[Stored data]
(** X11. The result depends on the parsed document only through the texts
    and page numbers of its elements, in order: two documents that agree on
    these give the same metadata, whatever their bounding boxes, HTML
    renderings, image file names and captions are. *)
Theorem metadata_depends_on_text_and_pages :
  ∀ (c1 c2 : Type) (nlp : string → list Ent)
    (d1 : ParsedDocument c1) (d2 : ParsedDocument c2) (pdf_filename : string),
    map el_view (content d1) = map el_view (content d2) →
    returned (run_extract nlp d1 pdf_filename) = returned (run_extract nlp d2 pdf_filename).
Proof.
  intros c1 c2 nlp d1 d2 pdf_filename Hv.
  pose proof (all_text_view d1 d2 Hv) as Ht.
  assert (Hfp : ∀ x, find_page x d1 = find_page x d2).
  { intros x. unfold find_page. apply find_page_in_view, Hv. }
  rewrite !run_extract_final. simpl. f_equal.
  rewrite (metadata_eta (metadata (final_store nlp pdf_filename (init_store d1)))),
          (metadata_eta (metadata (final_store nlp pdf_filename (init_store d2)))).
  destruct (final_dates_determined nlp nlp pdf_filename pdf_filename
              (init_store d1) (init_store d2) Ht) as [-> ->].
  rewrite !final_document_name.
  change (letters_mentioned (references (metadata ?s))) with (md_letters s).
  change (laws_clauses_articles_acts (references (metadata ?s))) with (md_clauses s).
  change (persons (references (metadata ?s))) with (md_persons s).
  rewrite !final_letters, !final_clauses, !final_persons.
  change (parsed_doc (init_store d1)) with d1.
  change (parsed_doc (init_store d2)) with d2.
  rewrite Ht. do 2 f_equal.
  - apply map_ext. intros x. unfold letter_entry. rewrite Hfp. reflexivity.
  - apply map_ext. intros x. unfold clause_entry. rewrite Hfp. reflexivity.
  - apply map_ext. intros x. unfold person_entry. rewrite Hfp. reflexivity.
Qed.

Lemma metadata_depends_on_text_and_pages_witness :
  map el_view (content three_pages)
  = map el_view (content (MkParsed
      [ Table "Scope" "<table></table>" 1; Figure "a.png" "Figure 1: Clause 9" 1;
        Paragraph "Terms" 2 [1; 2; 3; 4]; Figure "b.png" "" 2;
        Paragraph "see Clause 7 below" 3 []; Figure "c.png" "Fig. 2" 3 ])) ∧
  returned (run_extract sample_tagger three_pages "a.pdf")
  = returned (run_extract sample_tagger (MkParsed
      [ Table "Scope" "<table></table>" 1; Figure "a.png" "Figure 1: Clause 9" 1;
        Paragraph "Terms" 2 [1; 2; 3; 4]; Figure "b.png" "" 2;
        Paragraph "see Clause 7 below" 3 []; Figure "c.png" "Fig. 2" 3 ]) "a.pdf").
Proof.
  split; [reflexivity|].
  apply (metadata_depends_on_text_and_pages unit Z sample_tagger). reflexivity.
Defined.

--

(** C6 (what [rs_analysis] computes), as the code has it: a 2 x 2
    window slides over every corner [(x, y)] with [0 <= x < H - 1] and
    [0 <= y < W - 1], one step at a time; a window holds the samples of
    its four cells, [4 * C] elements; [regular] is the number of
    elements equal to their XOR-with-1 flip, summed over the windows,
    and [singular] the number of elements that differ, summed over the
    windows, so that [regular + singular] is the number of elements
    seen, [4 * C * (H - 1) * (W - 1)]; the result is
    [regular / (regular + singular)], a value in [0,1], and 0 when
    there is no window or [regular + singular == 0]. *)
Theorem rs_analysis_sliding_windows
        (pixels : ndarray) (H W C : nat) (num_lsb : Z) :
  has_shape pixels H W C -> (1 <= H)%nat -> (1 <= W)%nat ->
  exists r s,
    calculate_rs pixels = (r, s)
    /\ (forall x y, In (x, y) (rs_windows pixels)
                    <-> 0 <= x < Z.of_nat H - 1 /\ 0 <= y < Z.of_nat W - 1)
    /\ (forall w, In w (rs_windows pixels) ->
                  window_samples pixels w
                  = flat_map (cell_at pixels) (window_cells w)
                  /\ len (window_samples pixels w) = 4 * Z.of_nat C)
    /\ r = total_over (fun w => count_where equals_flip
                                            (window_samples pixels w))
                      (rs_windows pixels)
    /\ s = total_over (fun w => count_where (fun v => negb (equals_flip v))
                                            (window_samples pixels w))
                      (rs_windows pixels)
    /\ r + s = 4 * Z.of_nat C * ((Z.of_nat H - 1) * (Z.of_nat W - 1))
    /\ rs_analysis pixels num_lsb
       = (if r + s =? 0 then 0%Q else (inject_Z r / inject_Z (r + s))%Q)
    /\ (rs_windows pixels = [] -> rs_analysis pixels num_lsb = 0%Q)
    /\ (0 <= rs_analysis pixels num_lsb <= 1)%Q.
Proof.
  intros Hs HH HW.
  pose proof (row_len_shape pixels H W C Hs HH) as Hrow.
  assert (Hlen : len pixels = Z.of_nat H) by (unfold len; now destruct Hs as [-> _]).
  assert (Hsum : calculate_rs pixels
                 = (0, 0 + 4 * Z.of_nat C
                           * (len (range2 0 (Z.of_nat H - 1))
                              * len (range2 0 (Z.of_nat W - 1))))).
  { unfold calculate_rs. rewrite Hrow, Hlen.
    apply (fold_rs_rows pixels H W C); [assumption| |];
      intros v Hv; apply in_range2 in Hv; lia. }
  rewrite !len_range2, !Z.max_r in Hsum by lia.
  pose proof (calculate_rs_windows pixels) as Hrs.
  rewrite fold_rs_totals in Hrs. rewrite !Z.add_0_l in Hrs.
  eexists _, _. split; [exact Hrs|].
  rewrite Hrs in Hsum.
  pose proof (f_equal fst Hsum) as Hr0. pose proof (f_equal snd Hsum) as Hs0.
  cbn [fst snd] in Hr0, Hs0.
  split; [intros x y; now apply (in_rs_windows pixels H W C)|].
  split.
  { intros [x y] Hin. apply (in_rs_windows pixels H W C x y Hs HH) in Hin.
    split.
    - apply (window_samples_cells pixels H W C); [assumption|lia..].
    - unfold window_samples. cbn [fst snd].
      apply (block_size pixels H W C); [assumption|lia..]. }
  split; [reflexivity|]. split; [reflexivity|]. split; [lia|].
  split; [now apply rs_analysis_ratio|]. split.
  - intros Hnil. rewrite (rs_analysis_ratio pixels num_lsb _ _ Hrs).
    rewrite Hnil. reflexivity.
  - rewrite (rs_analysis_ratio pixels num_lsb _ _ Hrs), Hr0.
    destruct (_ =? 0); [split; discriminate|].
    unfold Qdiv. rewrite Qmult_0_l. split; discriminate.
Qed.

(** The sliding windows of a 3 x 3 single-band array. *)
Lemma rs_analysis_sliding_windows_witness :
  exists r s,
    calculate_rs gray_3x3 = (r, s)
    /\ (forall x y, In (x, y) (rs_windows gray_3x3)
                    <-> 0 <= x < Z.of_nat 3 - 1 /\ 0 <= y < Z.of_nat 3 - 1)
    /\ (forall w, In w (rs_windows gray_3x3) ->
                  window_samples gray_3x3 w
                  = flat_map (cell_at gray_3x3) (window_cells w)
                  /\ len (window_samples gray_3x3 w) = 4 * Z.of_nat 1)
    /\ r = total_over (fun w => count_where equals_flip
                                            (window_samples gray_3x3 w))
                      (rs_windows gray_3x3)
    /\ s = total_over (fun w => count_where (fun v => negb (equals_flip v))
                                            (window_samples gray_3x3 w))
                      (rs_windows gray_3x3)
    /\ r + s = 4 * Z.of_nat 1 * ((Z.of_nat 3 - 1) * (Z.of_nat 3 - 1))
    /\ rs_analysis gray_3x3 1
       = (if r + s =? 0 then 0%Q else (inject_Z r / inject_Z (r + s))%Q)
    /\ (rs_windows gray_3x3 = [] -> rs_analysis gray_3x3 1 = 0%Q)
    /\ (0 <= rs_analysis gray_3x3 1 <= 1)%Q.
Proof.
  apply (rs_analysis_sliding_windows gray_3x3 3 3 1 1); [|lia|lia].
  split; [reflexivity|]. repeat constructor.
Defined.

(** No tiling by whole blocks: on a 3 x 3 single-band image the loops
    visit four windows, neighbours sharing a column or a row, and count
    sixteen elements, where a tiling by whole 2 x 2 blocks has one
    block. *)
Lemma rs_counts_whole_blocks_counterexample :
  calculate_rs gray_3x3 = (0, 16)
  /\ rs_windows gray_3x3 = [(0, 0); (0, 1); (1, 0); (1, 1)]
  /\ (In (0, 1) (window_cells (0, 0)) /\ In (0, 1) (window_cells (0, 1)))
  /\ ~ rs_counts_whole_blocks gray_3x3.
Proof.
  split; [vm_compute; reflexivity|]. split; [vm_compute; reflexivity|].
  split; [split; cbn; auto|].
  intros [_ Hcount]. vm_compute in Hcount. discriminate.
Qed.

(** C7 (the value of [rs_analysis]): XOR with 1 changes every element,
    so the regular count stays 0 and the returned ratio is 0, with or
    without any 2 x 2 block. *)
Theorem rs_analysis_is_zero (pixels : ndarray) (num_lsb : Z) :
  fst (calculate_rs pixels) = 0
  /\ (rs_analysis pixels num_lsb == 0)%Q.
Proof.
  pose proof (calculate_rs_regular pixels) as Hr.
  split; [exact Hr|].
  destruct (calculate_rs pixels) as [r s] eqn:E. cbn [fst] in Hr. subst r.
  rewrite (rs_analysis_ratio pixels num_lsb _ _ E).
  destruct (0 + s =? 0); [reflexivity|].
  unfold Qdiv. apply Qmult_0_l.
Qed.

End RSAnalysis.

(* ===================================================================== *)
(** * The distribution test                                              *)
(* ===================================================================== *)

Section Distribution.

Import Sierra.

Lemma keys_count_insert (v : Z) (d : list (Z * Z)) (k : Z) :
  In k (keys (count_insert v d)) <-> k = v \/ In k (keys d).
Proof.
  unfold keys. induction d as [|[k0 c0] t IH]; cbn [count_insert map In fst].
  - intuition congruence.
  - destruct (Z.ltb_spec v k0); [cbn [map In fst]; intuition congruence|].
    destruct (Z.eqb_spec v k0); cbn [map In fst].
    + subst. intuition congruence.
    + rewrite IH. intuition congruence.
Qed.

### Problem to work on
The answer is every line in the data where the word "intros" appears.

### Result of the task
  intros c1 c2 nlp d1 d2 pdf_filename Hv.
  { intros x. unfold find_page. apply find_page_in_view, Hv. }
  - apply map_ext. intros x. unfold letter_entry. rewrite Hfp. reflexivity.
  - apply map_ext. intros x. unfold clause_entry. rewrite Hfp. reflexivity.
  - apply map_ext. intros x. unfold person_entry. rewrite Hfp. reflexivity.
  intros Hs HH HW.
      intros v Hv; apply in_range2 in Hv; lia. }
  split; [intros x y; now apply (in_rs_windows pixels H W C)|].
  { intros [x y] Hin. apply (in_rs_windows pixels H W C x y Hs HH) in Hin.
  - intros Hnil. rewrite (rs_analysis_ratio pixels num_lsb _ _ Hrs).
  intros [_ Hcount]. vm_compute in Hcount. discriminate.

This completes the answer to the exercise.